On 23 January 1923, the Band made what is believed to be the very first broadcast by a military band, the programme being broadcast live on the 2LO station from a studio in Marconi House in The Strand.

In the 1950s the Band was chosen to give the UK premier performance of Paul Hindemith's 'Symphony for Concert Band'. In 1948, the Band travelled to Palestine to support the Guards battalions involved in the troubles. Sadly, during this time the Band was ambushed and one member, Lance Corporal Ted Jones, was shot and killed. He is buried in Sarafand Military Cemetery.

The Band has also made numerous appearances on television and in films, including The Ipcress File, and Oh! What a Lovely War, as well as being engaged to whistle 'Colonel Bogey' for the soundtrack of The Bridge on the River Kwai. A number of former Band members have continued their musical careers with national orchestras, including the Hallé, the BBC Symphony and the Royal Opera House, Covent Garden.

Two former Directors of Music, Major George Willcocks and Lieutenant Colonel 'Jiggs' Jaeger, also conducted the Black Dyke Mills Band at the National Brass Band Championships.

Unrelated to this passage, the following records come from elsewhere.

(* ===== verification/Smtp.v ===== *)
(** * The SMTP relay

    mail/smtp.go: one session with a client, and the calls it makes of the upstream
    server.  What the client sends before the reader fails is the list of bytes [input];
    what the connection takes is counted by [writes_left].  The upstream server answers
    each call, which may depend on all calls before: class [Upstream]. *)

From stdpp Require Import pretty.
From S2P Require Import Prelude Clock Strings Json Mail.

(** ** The relay *)

Inductive TLSMode := TLSModeDefault | TLSModeDisabled | TLSModeSTARTTLS | TLSModeImplicit | TLSModeOther (mode : bytes).

Record RelayConfig := mkRelayConfig {
  ListenAddr : bytes; UpstreamHost : bytes; UpstreamPort : Z; UpstreamTLS : TLSMode; UpstreamAuth : bool;
  ReadTimeout : Z; WriteTimeout : Z; MaxMessageSize : Z; MaxConnections : Z }.

Definition DefaultRelayConfig : RelayConfig :=
  mkRelayConfig (str ":2525") [] 587 TLSModeDefault false (5 * Minute) (5 * Minute) (10 * 1024 * 1024) 0.

Definition inferUpstreamTLSMode (port : Z) : TLSMode :=
  if port =? 587 then TLSModeSTARTTLS else if port =? 465 then TLSModeImplicit else TLSModeDisabled.

(** The semaphore of NewRelay; a connection that finds it full is closed. *)
Record Relay := mkRelay { relay_started : bool; connSem : Z; connMax : Z }.

Definition NewRelay (config : RelayConfig) : Relay :=
  mkRelay false 0 (if MaxConnections config <=? 0 then 100 else MaxConnections config).

Definition Start (listen : res unit) : M Relay unit :=
  r ← get;
  if relay_started r then fail (EMsg "relay already started")
  else lift (wrap_err "failed to listen on %s" listen);; modify (fun r => mkRelay true (connSem r) (connMax r)).

Definition Stop (close : res unit) : M Relay unit :=
  r ← get;
  if negb (relay_started r) then fail (EMsg "relay not started")
  else modify (fun r => mkRelay false (connSem r) (connMax r));; lift (wrap_err "failed to close listener" close).

(** A connection is accepted, and given up when its session is over. *)
Definition acceptConn (r : Relay) : bool * Relay :=
  if connSem r <? connMax r then (true, mkRelay (relay_started r) (connSem r + 1) (connMax r)) else (false, r).
Definition releaseConn (r : Relay) : Relay := mkRelay (relay_started r) (connSem r - 1) (connMax r).

(** ** The upstream server *)

Inductive call :=
  | DialTCP (addr : bytes)
  | DialTLS (addr host : bytes)
  | Greeting                                   (* smtp.NewClient *)
  | StartTLS (host : bytes)
  | Auth
  | Mail (from : bytes)
  | Rcpt (to : bytes)
  | DataCmd
  | WriteBody (body : bytes)
  | CloseBody
  | Quit
  | CloseConn
  | CloseClient.

(** The error of the last call of a sequence. *)
Class Upstream := up_error : list call -> option error.

Section session.
Context {U : UnicodeTables} {UP : Upstream} (config : RelayConfig) (route_env : nat -> RouteEnv).

Record smtpSession := mkSession {
  from : bytes;
  to : list bytes;
  input : bytes;
  input_end : error;
  output : list bytes;
  writes_left : option nat;
  router : Router;
  routed : nat;
  upstream : list call;
}.

Definition set_envelope (f : bytes) (t : list bytes) (s : smtpSession) : smtpSession :=
  mkSession f t (input s) (input_end s) (output s) (writes_left s) (router s) (routed s) (upstream s).
Definition set_input (i : bytes) (s : smtpSession) : smtpSession :=
  mkSession (from s) (to s) i (input_end s) (output s) (writes_left s) (router s) (routed s) (upstream s).
Definition set_output (o : list bytes) (w : option nat) (s : smtpSession) : smtpSession :=
  mkSession (from s) (to s) (input s) (input_end s) o w (router s) (routed s) (upstream s).
Definition set_router (r : Router) (s : smtpSession) : smtpSession :=
  mkSession (from s) (to s) (input s) (input_end s) (output s) (writes_left s) r (S (routed s)) (upstream s).
Definition set_upstream (u : list call) (s : smtpSession) : smtpSession :=
  mkSession (from s) (to s) (input s) (input_end s) (output s) (writes_left s) (router s) (routed s) u.

Abbreviation Session := (M smtpSession).

(** ** Lines *)

Definition io_EOF : error := EMsg "EOF".
Definition is_message (m : string) (err : error) : bool := match err with EMsg m' => bool_decide (m' = m) | _ => false end.
Definition is_EOF : error -> bool := is_message "EOF".
Definition LF : byte := Byte.x0a.
Definition CRLF : bytes := [Byte.x0d; Byte.x0a].

(** [bufio.Reader.ReadString]: up to and with the newline, or what is left and an
    error. *)
Definition ReadString : Session (bytes * option error) := fun s =>
  match IndexByte (input s) LF with
  | Some i => (Ok (take (S i) (input s), None), set_input (drop (S i) (input s)) s)
  | None => (Ok (input s, Some (input_end s)), set_input [] s)
  end.

Definition readRawLine : Session bytes :=
  r ← ReadString;
  match r.2 with Some err => fail err | None => mret r.1 end.

Definition trimLineEnding (line : bytes) : bytes := TrimSuffix (TrimSuffix line CRLF) [LF].

Definition readLine : Session bytes :=
  line ← readRawLine;
  let line := trimLineEnding line in
  if 1024 <? Z.of_nat (length line) then fail (EMsg "line too long") else mret line.

Definition ErrWrite : error := EMsg "write: connection closed or deadline exceeded".

Definition writeLine (line : bytes) : Session unit := fun s =>
  match writes_left s with
  | Some O => (Err ErrWrite, s)
  | Some (S n) => (Ok tt, set_output (output s ++ [line]) (Some n) s)
  | None => (Ok tt, set_output (output s ++ [line]) None s)
  end.

Definition reply (line : string) : Session unit := writeLine (str line).
Definition decimal (z : Z) : bytes := str (pretty z).

(** ** Commands *)

Definition sendGreeting : Session unit := reply "220 nmcd SMTP Relay Service Ready".
Definition handleQuit : Session unit := reply "221 Goodbye".
Definition handleReset : Session unit := modify (set_envelope [] []);; reply "250 OK".
Definition handleNoop : Session unit := reply "250 OK".
Definition handleUnknown : Session unit := reply "502 Command not implemented".

Definition handleHelo (cmd : bytes) : Session unit :=
  if HasPrefix cmd (str "EHLO ") then
    reply "250-nmcd.local";;
    writeLine (str "250 SIZE " ++ decimal (MaxMessageSize config))
  else reply "250 nmcd.local".

(** [s[n:]] *)
Definition slice_from (n : nat) (s : bytes) : Session bytes :=
  if bool_decide (n <= length s)%nat then mret (drop n s) else fail (EPanic "slice bounds out of range").

(** The character @ is one byte, and so are the two brackets. *)
Definition extractAddress (param : bytes) : bytes :=
  let param := TrimSpace param in
  if ContainsAny param CRLF then []
  else if HasPrefix param (str "<") && HasSuffix param (str ">") then slice param 1 (length param - 1)
  else param.

Definition AT : byte := Byte.x40.

Definition handleMailFrom (cmd : bytes) : Session unit :=
  param ← slice_from 10 cmd;
  let addr := extractAddress param in
  if bool_decide (addr = []) then reply "501 Syntax error in MAIL FROM"
  else
    match LastIndexByte addr AT with
    | None => reply "501 Invalid email address format"
    | Some _ =>
        modify (fun s => set_envelope (ToLower addr) (to s) s);;
        reply "250 OK"
    end.

Definition handleRcptTo (cmd : bytes) : Session unit :=
  param ← slice_from 8 cmd;
  let addr := extractAddress param in
  if bool_decide (addr = []) then reply "501 Syntax error in RCPT TO"
  else
    match LastIndexByte addr AT with
    | None => reply "501 Invalid email address format"
    | Some atIndex =>
        let domain := ToLower (drop (S atIndex) addr) in
        if negb (HasSuffix domain (str ".bit")) then reply "550 Only .bit addresses accepted"
        else
          modify (fun s => set_envelope (from s) (to s ++ [ToLower addr]) s);;
          reply "250 OK"
    end.

(** ** The message *)

Definition ErrSize : error := EMsg "message exceeds maximum size of %d bytes".

Definition isDataTerminator (line : bytes) : bool := bool_decide (trimLineEnding line = str ".").

(** The body, and whether it became too long; it is kept as it was then. *)
Definition appendDataLine (body line : bytes) : bytes * bool :=
  if MaxMessageSize config <? Z.of_nat (length body) + Z.of_nat (length line) then (body, true) else (body ++ line, false).

Definition bodyResult (body : bytes) (sizeErr : bool) : Session bytes :=
  if sizeErr then fail ErrSize else mret body.

(** The loop; each turn reads at least a byte or ends. *)
Fixpoint readBodyFrom (n : nat) (body : bytes) (sizeErr : bool) : Session bytes :=
  match n with
  | O => fail (EPanic "out of fuel")
  | S n =>
      r ← try readRawLine;
      match r with
      | Err err => if is_EOF err then bodyResult body sizeErr else fail err
      | Ok line =>
          if isDataTerminator line then bodyResult body sizeErr
          else if sizeErr then readBodyFrom n body sizeErr
          else let '(body, sizeErr) := appendDataLine body line in readBodyFrom n body sizeErr
      end
  end.

Definition readDataBody : Session bytes := fun s => readBodyFrom (S (length (input s))) [] false s.

(** ** Forwarding *)

(** One call of the upstream server. *)
Definition up (c : call) : Session unit := fun s =>
  let s := set_upstream (upstream s ++ [c]) s in
  match up_error (upstream s) with Some err => (Err err, s) | None => (Ok tt, s) end.

(** [x.Close()] whose error is dropped. *)
Definition up_ (c : call) : Session unit := _ ← try (up c); mret tt.

Definition upstream_addr : bytes := UpstreamHost config ++ str ":" ++ decimal (UpstreamPort config).

Definition resolveUpstreamTLSMode : TLSMode :=
  match UpstreamTLS config with TLSModeDefault => inferUpstreamTLSMode (UpstreamPort config) | mode => mode end.

(** [smtp.NewClient] closes the connection itself when the greeting fails. *)
Definition dialSMTPWithTimeout : Session unit := up (DialTCP upstream_addr);; up Greeting.

Definition dialImplicitTLSClient : Session unit :=
  wrapM "failed to connect to upstream SMTP with implicit TLS" (up (DialTLS upstream_addr (UpstreamHost config)));;
  r ← try (up Greeting);
  match r with
  | Err err => up_ CloseConn;; fail (EWrap "failed to create SMTP client" err)
  | Ok _ => mret tt
  end.

Definition dialStartTLSClient : Session unit :=
  wrapM "failed to connect to upstream SMTP" dialSMTPWithTimeout;;
  r ← try (up (StartTLS (UpstreamHost config)));
  match r with
  | Err err => up_ CloseClient;; fail (EWrap "STARTTLS failed" err)
  | Ok _ => mret tt
  end.

Definition dialUpstreamClient (mode : TLSMode) : Session unit :=
  match mode with
  | TLSModeImplicit => dialImplicitTLSClient
  | TLSModeSTARTTLS => dialStartTLSClient
  | TLSModeDisabled => wrapM "failed to connect to upstream SMTP" dialSMTPWithTimeout
  | _ => fail (EMsg "invalid TLS mode: %s")
  end.

Definition authenticateUpstream (mode : TLSMode) : Session unit :=
  if negb (UpstreamAuth config) then mret tt
  else match mode with
       | TLSModeDisabled => fail (EMsg "refusing to authenticate over cleartext connection (TLS mode: %s)")
       | _ => wrapM "upstream authentication failed" (up Auth)
       end.

Definition connectUpstream : Session unit :=
  let mode := resolveUpstreamTLSMode in
  dialUpstreamClient mode;;
  r ← try (authenticateUpstream mode);
  match r with
  | Err err => up_ CloseClient;; fail err
  | Ok _ => mret tt
  end.

Definition sendEnvelope (f t : bytes) : Session unit :=
  wrapM "MAIL FROM failed" (up (Mail f));; wrapM "RCPT TO failed" (up (Rcpt t)).

Definition sendBody (body : bytes) : Session unit :=
  wrapM "DATA command failed" (up DataCmd);;
  wrapM "write message failed" (up (WriteBody body));;
  wrapM "close message failed" (up CloseBody);;
  wrapM "QUIT command failed" (up Quit).

Definition route (t : bytes) : Session bytes := fun s =>
  let '(r, router') := Route (route_env (routed s)) t (router s) in (r, set_router router' s).

Definition forwardMessage (f t body : bytes) : Session unit :=
  realAddr ← wrapM "routing failed" (route t);
  connectUpstream;;
  r ← try (sendEnvelope f realAddr;; sendBody body);
  up_ CloseClient;;
  lift r.

(** The numbers of deliveries and failures. *)
Fixpoint forwardTo (f body : bytes) (l : list bytes) (successCount failCount : Z) : Session (Z * Z) :=
  match l with
  | [] => mret (successCount, failCount)
  | t :: l =>
      r ← try (forwardMessage f t body);
      match r with
      | Err _ => forwardTo f body l successCount (failCount + 1)
      | Ok _ => forwardTo f body l (successCount + 1) failCount
      end
  end.

Definition forwardDataBody (body : bytes) : Session (Z * Z) :=
  s ← get;
  forwardTo (from s) body (to s) 0 0.

Definition resetEnvelope : Session unit := modify (set_envelope [] []).

Definition writeDataResult (successCount failCount : Z) : Session unit :=
  if failCount =? 0 then reply "250 OK: Message accepted for delivery"
  else if successCount =? 0 then reply "554 Transaction failed"
  else writeLine (str "250 OK: Delivered to " ++ decimal successCount ++ str " of " ++ decimal (successCount + failCount) ++
                  str " recipients").

Definition handleDataReadError (err : error) : Session unit :=
  if is_message "message exceeds maximum size of %d bytes" err then resetEnvelope;; reply "552 Message exceeds maximum size" else fail err.

Definition handleData : Session unit :=
  s ← get;
  if bool_decide (from s = []) || bool_decide (to s = []) then reply "503 Bad sequence of commands"
  else
    reply "354 Start mail input; end with <CRLF>.<CRLF>";;
    r ← try readDataBody;
    match r with
    | Err err => handleDataReadError err
    | Ok body =>
        '(successCount, failCount) ← forwardDataBody body;
        resetEnvelope;;
        writeDataResult successCount failCount
    end.

(** ** The session *)

Definition dispatchCommand (cmd : bytes) : Session unit :=
  let upper := ToUpper cmd in
  if HasPrefix upper (str "HELO ") || HasPrefix upper (str "EHLO ") then handleHelo cmd
  else if HasPrefix upper (str "MAIL FROM:") then handleMailFrom cmd
  else if HasPrefix upper (str "RCPT TO:") then handleRcptTo cmd
  else if bool_decide (upper = str "DATA") then handleData
  else if bool_decide (upper = str "QUIT") then handleQuit
  else if bool_decide (upper = str "RSET") then handleReset
  else if bool_decide (upper = str "NOOP") then handleNoop
  else handleUnknown.

(** QUIT has no letter with a variant outside ASCII. *)
Definition shouldQuit (cmd : bytes) : bool := EqualFold_ascii cmd (str "QUIT").

(** The loop; each turn reads at least a byte or ends. *)
Fixpoint processFrom (n : nat) : Session unit :=
  match n with
  | O => fail (EPanic "out of fuel")
  | S n =>
      line ← readLine;
      let cmd := TrimSpace line in
      dispatchCommand cmd;;
      if shouldQuit cmd then mret tt else processFrom n
  end.

Definition processCommands : Session unit := fun s => processFrom (S (length (input s))) s.

Definition handle : Session unit := sendGreeting;; processCommands.

(** [handleConnection] *)
Definition newSession (received : bytes) (ending : error) (writes : option nat) (r : Router) : smtpSession :=
  mkSession [] [] received ending [] writes r 0 [].

End session.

Over the years the Band has toured extensively, including a visit to Japan in 1972, where it was accorded the honour of being the first foreign band ever to play in the Imperial Palace in the presence of the Empress and the two Crown Princesses. Three members of the Band served in the first Gulf war in 1990/91, and in June 1999 the Band deployed to Kosovo as part of a NATO peacekeeping force.

Major Philip D. Shannon became the first Irish-born Director of Music in the regiment's history in 2008, leading the band on an eleven-week coast-to-coast tour of North America in 2010.

In 2012, the Band were privileged to be part of the Massed Bands of the Foot Guards Fanfare team, playing at the Queen's Diamond Jubilee concert in London, as well as part of the Closing Ceremony of the London 2012 Olympics.

The Band is currently based at Wellington Barracks in London and provides the musical support for all major ceremonial events in London and Windsor.